2- To use monetary policy effectively, you must know whether the monetary policy you are using is expansionary or contractionaery. You might think that's rather easy, but it isn't. In our consideration of monetary policy tools, you now that the fed doesn't directly control the money supply. It indirectly controls it, generally through open market operations by changing the monetary base (the vault cash and reserve banks have at the fed). Then the money multiplier determines the amounts of M1, M2, and other monetary measures in the economy.
That money multiplier is influenced by the amount of cash that people hold as well as the lending process at the bank. Neither of those is the stable number that we used in calculating the money multipliers. They change from day to day and week to week, so even if you control the monetary base, you can never be sure exactly what will happen to M1and M2 in the short run. Moreover, the effects on M1 and M2 can differ; one measure is telling you that you are expanding the money supply and other measure is telling you you are contracting it.
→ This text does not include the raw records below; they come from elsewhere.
(** A transaction that is no call appears, changes or goes. *)
Lemma inv_other stk lim c t o : inv stk lim c -> (forall X, tx c !! t = Some X -> sync X = false) -> no_call o ->
  (forall l, t ∉ items c l) -> (forall A, making c A = Some t -> o = Some (draft c A)) -> inv stk lim (with_tx (partial_alter (fun _ => o) t (tx c)) c).
Proof.
  intros I Hold Hnew Hq Hmk. set (c' := with_tx _ c).
  assert (Hne : forall x, x <> t -> tx c' !! x = tx c !! x) by (intros x Hx; simpl; by rewrite lookup_partial_alter_ne).
  assert (Ht : tx c' !! t = o) by (simpl; by rewrite lookup_partial_alter_eq).
  assert (Hold' : forall x X, tx c !! x = Some X -> sync X = true -> x <> t) by (intros x X HX Hs ->; by rewrite (Hold X HX) in Hs).
  assert (Hnew' : forall x X, tx c' !! x = Some X -> sync X = true -> x <> t).
  { intros x X HX Hs ->. rewrite Ht in HX. destruct (Hnew X HX). congruence. }
  assert (Hpar : forall u p, parent_of c' u p <-> parent_of c u p).
  { intros u p. split.
    - intros (U & HU & Hp). destruct (decide (u = t)) as [->|Hut].
      + rewrite Ht in HU. destruct (Hnew U HU). congruence.
      + exists U. by rewrite <- (Hne u Hut).
    - intros H. destruct (parent_sync _ _ _ _ _ I H) as [(U & HU & Hs) _]. destruct H as (U' & HU' & Hp). exists U'.
      rewrite Hne; [done|]. by eapply Hold'. }
  assert (Hin : forall u v, inside c u v -> inside c' u v) by (intros u v; apply inside_mono; intros; by apply Hpar).
  assert (Hio : forall A v, (incoming c A v -> incoming c' A v) /\ (outgoing c A v -> outgoing c' A v)).
  { intros A v. split; intros (X & HX & Hs & H); exists X; (rewrite Hne by (by eapply Hold')); done. }
  destruct I. split; try done; try intros A.
  - intros o' Ho. eapply stack_same; [by apply i_stack0| |intros; by apply Hin].
    intros x Hx. apply Hne. destruct (stack_role _ _ _ _ x (i_stack0 A o' Ho) Hx) as [(X & HX & Hs & _)|(X & HX & Hs & _)]; by eapply Hold'.
  - intros X B HX Hs. rewrite Hne in HX by (by eapply Hnew'). by apply (i_called0 A X B).
  - intros X B HX Hs. rewrite Hne in HX by (by eapply Hnew'). by apply (i_served0 A X B).
  - intros p Hp%Hpar. destruct (i_child0 A p Hp) as (U & X & HU & HX & HsU & HsX & H). exists U, X.
    rewrite !Hne by (by eapply Hold'). done.
  - intros u p Hu%Hpar Hp%Hpar. by apply (i_inj0 A u p).
  - destruct i_rank0 as [rk Hrk]. exists rk. intros u p Hp%Hpar. by apply Hrk.
  - intros l Hl. destruct (i_item0 A l Hl) as (X & HX & H). exists X. rewrite Hne; [done|]. intros ->. by destruct (Hq l).
  - intros u X HA Hi HX Hs Hv. rewrite Hne in HX by (by eapply Hnew'). destruct (i_directed0 A u X HA Hi HX Hs Hv) as (v & ? & ? & ?).
    exists v. split; [done|]. split; [by apply Hio|by apply Hin].
  - intros u X HA Hi HX. rewrite Hne in HX; [by apply i_selected0|]. intros ->. by destruct (Hq (thread_todo A)).
  - intros r f Hd. destruct (i_replying0 A r f Hd) as (X & HX & Hs & H). exists X. rewrite Hne by (by eapply Hold'). done.
  - intros p f Hd. destruct (i_calling0 A p f Hd) as (H0 & H1 & H2 & H3). split; [done|]. split; [intros v Hv; by apply Hio, H1|]. split.
    + intros u X Hi HX. rewrite Hne in HX; [by apply (H2 u)|]. intros ->. by destruct (Hq (thread_todo A)).
    + intros F HF HT. destruct (H3 F HF HT) as (Hp & u & v & ? & ? & ? & Huv). split; [done|]. exists u, v. split; [done|].
      split; [done|]. split; [by apply Hio|]. destruct Huv as [?|?]; [by left|right; by apply Hin].
  - intros l X q Hi HX Hs Hr. rewrite Hne in HX by (by eapply Hnew'). by apply (i_home0 A l X q).
  - intros X B HX Hs Hc. rewrite Hne in HX by (by eapply Hnew'). by apply (i_away0 A X B).
  - intros Hl. destruct (i_lim0 A Hl) as (X & HX & Hs & H). exists X. rewrite Hne by (by eapply Hold'). done.
  - intros u X Hi HX. destruct (decide (u = t)) as [->|Hu]; [by destruct (Hq (async_todo A))|]. rewrite Hne in HX by done. by apply (i_async0 A u X).
  - intros u Hm. destruct (i_making0 A u Hm) as ([HY Hs] & H). destruct (decide (u = t)) as [->|Hu].
    + rewrite Ht. split; [|done]. split; [by apply Hmk|done].
    + rewrite Hne by done. by split; [split|].
Qed.

(** ** Todo lists *)

Definition take_item (t : nat) (l : worklist) (c : calls) : calls :=
  Calls (tx c) (top c) (fupd l (list_del (Some t) (todo c l)) (todo c)) (waits c) (ready c) (home c) (doing c) (making c) (draft c).

(** Work for a thread wakes it. *)
Definition post (l : worklist) (x : option nat) (c : calls) : calls :=
  Calls (tx c) (top c) (fupd l (todo c l ++ [x]) (todo c))
    (match l with thread_todo A => fupd A false (waits c) | _ => waits c end)
    (match l with thread_todo A => fupd A true (ready c) | _ => ready c end) (home c) (doing c) (making c) (draft c).

Lemma omap_list_del (t : nat) (q : list (option nat)) : omap id (list_del (Some t) q) = list_del t (omap id q).
Proof.
  unfold list_del. induction q as [|[x|] q IH]; [done|..]; rewrite filter_cons.
  - change (omap id (Some x :: q)) with (x :: omap id q). rewrite filter_cons. case_decide as H1; case_decide as H2; simpl in *.
    + f_equal. exact IH.
    + congruence.
    + congruence.
    + exact IH.
  - case_decide; [|congruence]. exact IH.
Qed.

Lemma items_take t l c l' : items (take_item t l c) l' = if decide (l' = l) then list_del t (items c l) else items c l'.
Proof.
  unfold items, take_item; simpl. unfold fupd. case_decide; [|done]. subst. apply omap_list_del.
Qed.

Lemma items_post l x c l' : items (post l x c) l' = if decide (l' = l) then items c l ++ omap id [x] else items c l'.
Proof. unfold items, post; simpl. unfold fupd. case_decide; [|done]. by rewrite omap_app. Qed.

Lemma elem_take t l c x l' : x ∈ items (take_item t l c) l' -> x ∈ items c l'.
Proof. rewrite items_take. case_decide; [|done]. subst. by intros [_ H]%elem_of_list_del. Qed.

Lemma elem_post l t c x l' : x ∈ items (post l (Some t) c) l' <-> x ∈ items c l' \/ x = t /\ l' = l.
Proof.
  rewrite items_post. case_decide as Hl.
  - subst. change (omap id [Some t]) with [t]. rewrite elem_of_app, list_elem_of_singleton. tauto.
  - split; [by left|]. by intros [?|[_ ?]].
Qed.

Lemma head_list_del {A} `{EqDecision A} (x y : A) (q : list A) : head q = Some x -> x <> y -> head (list_del y q) = Some x.
Proof. destruct q as [|z q]; [done|]. intros [= ->] Hxy. unfold list_del. by rewrite filter_cons, decide_True. Qed.

(** A transaction is taken off its list; a call is in hand then. *)
Lemma inv_take stk c t X l : inv stk None c -> t ∈ items c l -> tx c !! t = Some X ->
  inv stk (if sync X then Some t else None) (take_item t l c).
Proof.
  intros I Ht HX. set (c' := take_item t l c). pose proof (tx_inside c c' eq_refl) as En. destruct (tx_roles c c' eq_refl) as [Er Eo].
  destruct (i_item _ _ _ I t l Ht) as (X' & HX' & Hsv & _ & Hnr). simplify_eq.
  assert (Hne : forall x l', x ∈ items c' l' -> x <> t).
  { intros x l' Hx ->. unfold c' in Hx. rewrite items_take in Hx. case_decide as Hd; [by apply elem_of_list_del in Hx as [? _]|].
    destruct Hd. by apply (i_once _ _ _ I t). }
  assert (Hlim : forall x, (if sync X then Some t else None) = Some x -> x = t) by (intros x; destruct (sync X); congruence).
  destruct I. split; try done; intros A.
  - intros o Ho. eapply stack_same; [by apply i_stack0|done|done].
  - intros Y B HY Hs Hv Hl. destruct (i_served0 A Y B HY Hs Hv) as [?|[Hi|?]]; [done|by left| |by right; right].
    right; left. unfold c'. rewrite items_take. case_decide as Hd; [|done]. rewrite elem_of_list_del, <- Hd. split; [|done].
    intros ->. change (tx c !! t = Some Y) in HY. assert (Y = X) as -> by congruence. by rewrite Hs in Hl.
  - intros p Hp. destruct (i_child0 A p Hp) as (U & Y & HU & HY & HsU & HsY & Hc & Hq & Hr & _). exists U, Y. split_and!; try done.
    + intros l' Hl'%elem_take. by apply (Hq l').
    + intros Hp'%Hlim. subst p. by apply (Hq l).
  - intros l' Hl'. pose proof (Hne _ _ Hl') as Hx. apply elem_take in Hl'. destruct (i_item0 A l' Hl') as (Y & HY & H1 & H2 & H3).
    exists Y. split_and!; try done. intros Hp'%Hlim. done.
  - intros l' l'' H1%elem_take H2%elem_take. by eapply i_once0.
  - unfold c'. rewrite items_take. case_decide; [by apply list_del_NoDup|done].
  - intros x Y HA Hi%elem_take HY Hs Hv. destruct (i_directed0 A x Y HA Hi HY Hs Hv) as (v & ? & ? & ?). exists v. by rewrite En, Eo.
  - intros x Y HA Hi HY Hv. pose proof (Hne _ _ Hi) as Hx. apply elem_take in Hi. destruct (i_selected0 A x Y HA Hi HY Hv) as [? Hh].
    split; [done|]. simpl. unfold fupd. case_decide as Hd; [|done]. rewrite <- Hd. apply head_list_del; [done|congruence].
  - intros Hw. destruct (i_wait0 A Hw) as [? Hq]. split; [done|]. simpl. unfold fupd. case_decide as Hd; [|done]. by rewrite <- Hd, Hq.
  - intros Hl. destruct (i_free0 A Hl) as [? Hq]. split; [done|]. simpl. unfold fupd. case_decide as Hd; [|done].
    destruct Hq as [Hq|Hq]; [left; by rewrite <- Hd, Hq|by right].
  - intros r f Hd. destruct (i_replying0 A r f Hd) as (Y & HY & Hs & Hv & Hr & Hc & _). exists Y. split_and!; try done.
    intros Hp'%Hlim. subst r. by apply (Hnr A f).
  - intros p f Hd. destruct (i_calling0 A p f Hd) as (H0 & H1 & H2 & H3). split_and!; [done|by rewrite Er| |by rewrite En, Eo].
    intros x Y Hi%elem_take. by apply H2.
  - intros l' Y q Hi%elem_take HY Hs Hr. by apply (i_home0 A l' Y q).
  - intros Hl. pose proof (Hlim _ Hl) as ->. exists X. destruct (sync X); [|done]. split_and!; try done.
    intros B HB. by apply Hsv.
  - intros u Y Hi%elem_take HY. by apply (i_async0 A u Y).
  - intros u Hm. destruct (i_making0 A u Hm) as (HX' & Hn & Hu). split; [done|]. split; [|done]. intros l' Hi%elem_take. by apply (Hn l').
Qed.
Because money aggregates as a measure of monetary policy have become unreliable, the fed officially stopped targeting those 2000. Instead, if focuses on interest rates. Interest rates, however, have problems of their own. If interest rates rise, is it because of excepted inflation (which is adding an inflation premium to the nominal interest rates) or is it the real interest rate that is going up? There is frequent debate over which it is. Combined, these measurement problems make the fed often wonder not only about what policy it should follow but also what policy it is following.